# EXCERPTED RECORDS
(** There is room for the row among the anchors, or it comes before the last. *)
Lemma attach_canonical_accepted :
  metadata_source r = None → row ∉ first_rows K m range →
  (∀ w, length (first_rows K m range) = K → last (first_rows K m range) = Some w → row < w) →
  ∃ b', attach_canonical stable_hash b target text s = Ok b' ∧ attach_result b'.
Proof.
  intros Hs Hout Hacc. pose proof (layout_count b Hlayout) as HK.
  destruct (accept_rows K m range row s text ltac:(lia) Hrow Hout Hacc)
    as (Hnew & before & rest & Hused & Hlo & Hhi & Hlen & Hfirst).
  unfold attach_canonical, already_from. cbn [target_row_index target_contract target_chain target_token_rank].
  rewrite Hr. cbn [expect mbind fallible_bind]. rewrite Hs.
  rewrite (attached_slots b m texts Hb c range Hrange). cbn [expect mbind fallible_bind].
  rewrite used_slots_spec.
  assert (Hworse : (if decide (length (first_rows K m range) = K) then
      worst ← worst_slot (first_rows K m range); worst_rank ← expect (rank_of_row b chain worst);
      Ok (worst_rank <=? rank)%Z else Ok false) = Ok false).
  { case_decide as Hfull; [|done]. unfold worst_slot. destruct (last (first_rows K m range)) as [w|] eqn:Hw;
      [|apply last_None in Hw; rewrite Hw in Hfull; cbn in Hfull; lia].
    destruct (first_rows_elem K m range w) as [_ Hwr]; [by apply last_Some_elem_of|].
    assert (Hchain' : chain_of_row b row = Some chain) by (unfold chain_of_row; rewrite Hr; cbn; by f_equal).
    cbn [expect mbind fallible_bind]. destruct (rank_order w chain rank Hwr Hchain' Hrank) as (rw & -> & Hrw).
    pose proof (Hacc w Hfull eq_refl). cbn. by destruct (Z.leb_spec rw rank); [lia|]. }
  rewrite Hworse. cbn [mbind fallible_bind].
  destruct (interned_spec text Hvalid Hroom) as (pool & texts' & id & -> & Hp & Hpre & Hle & Htext).
  cbn [mbind fallible_bind]. rewrite (insert_anchor_spec id before rest) by done.
  cbn [mbind fallible_bind]. eexists. split; [reflexivity|].
  eapply attach_result_intro; [|exact Hle|by apply accepted_skeleton|by case_decide; cbn; lia|by case_decide; cbn; lia].
  assert (Hslot : ∀ c' range', range_of b c' = Some range' → c' ≠ c →
    first_rows K (offer m row s text) range' = first_rows K m range') by (intros; by eapply other_contract).
  split; cbn [with_metadata metadata contract_ranges metadata_anchor_rows metadata_anchor_count logical_rows]; [done| |].
  - intros c' range' Hr'. pose proof (attached_slots b m texts Hb c range Hrange) as Hc%lookup_lt_Some.
    destruct (decide (c' = c)) as [->|Hne].
    + simplify_eq. by rewrite list_lookup_insert_eq, Hfirst by done.
    + rewrite list_lookup_insert_ne, (Hslot c') by done. by eapply attached_slots.
  - intros c' range' i r' Hr' Hi Hlook. rewrite (lookup_accepted_rows id i Hacc) in Hlook.
    assert (Hsame : ∀ anchor' : Prop, i ≠ row → logical_rows b !! i = Some r' →
      (anchor' ↔ i ∈ first_rows K m range') → row_attached texts' (offer m row s text) anchor' i r').
    { intros anchor' Hne Hl Hiff. destruct (attached_rows b m texts Hb c' range' i r' Hr' Hi Hl) as [H1 H2].
      unfold row_attached. rewrite offer_other by done. split; [|by rewrite Hiff]. intros Hin%Hiff.
      destruct (H1 Hin) as (s' & t & id' & ? & ? & ? & Ht). exists s', t, id'. split_and!; try done.
      by eapply prefix_lookup_Some. }
    assert (HSS : StronglySorted lt (before ++ rest)) by (rewrite <- Hused; apply first_rows_sorted).
    assert (Hle' : length (before ++ rest) ≤ K) by (rewrite <- Hused; apply first_rows_length).
    pose proof (accepted_elem K range row ltac:(lia) Hrow before rest i Hlen Hle' Hlo Hhi HSS) as Helem. rewrite <- Hused in Helem.
    destruct (decide (c' = c)) as [->|Hne].
    + simplify_eq. rewrite Hfirst. destruct (decide (i = row)) as [->|Hne].
      * simplify_eq. split; [|intros Hn; exfalso; apply Hn, Helem; by left]. intros _. exists s, text, id.
        split_and!; [|done..]. unfold offer. rewrite Hnew. apply lookup_insert_eq.
      * case_decide as Hev.
        -- apply fmap_Some in Hlook as (e & He & ->). split; [intros Hin; apply Helem in Hin; tauto|].
           intros _. split; [done|]. rewrite offer_other by done. intros Hn.
           assert (i ∈ first_rows K m range) as Hin%first_rows_elem by (destruct Hev; by apply last_Some_elem_of). rewrite Hn in Hin.
           by destruct Hin as [[? [=]] _].
        -- apply Hsame; [done..|]. rewrite Helem. tauto.
    + rewrite (Hslot c') by done. assert (i ≠ row) as Hir.
      { intros ->. apply Hne. eapply layout_disjoint; [done|by exists range'|by exists range]. }
      rewrite decide_False in Hlook by done. rewrite decide_False in Hlook; [by apply Hsame|].
      intros [_ Hw%last_Some_elem_of]. apply first_rows_elem in Hw as [_ Hw]. apply Hne.
      eapply layout_disjoint; [done|by exists range'|by exists range].
Qed.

# EXERCISE DETAILS
Lines from the one containing "-- apply Hsame;" through the final line of the entries are the only ones to print, and each must match exactly.

# TASK SOLUTION
        -- apply Hsame; [done..|]. rewrite Helem. tauto.
    + rewrite (Hslot c') by done. assert (i ≠ row) as Hir.
      { intros ->. apply Hne. eapply layout_disjoint; [done|by exists range'|by exists range]. }
      rewrite decide_False in Hlook by done. rewrite decide_False in Hlook; [by apply Hsame|].
      intros [_ Hw%last_Some_elem_of]. apply first_rows_elem in Hw as [_ Hw]. apply Hne.
      eapply layout_disjoint; [done|by exists range'|by exists range].
Qed.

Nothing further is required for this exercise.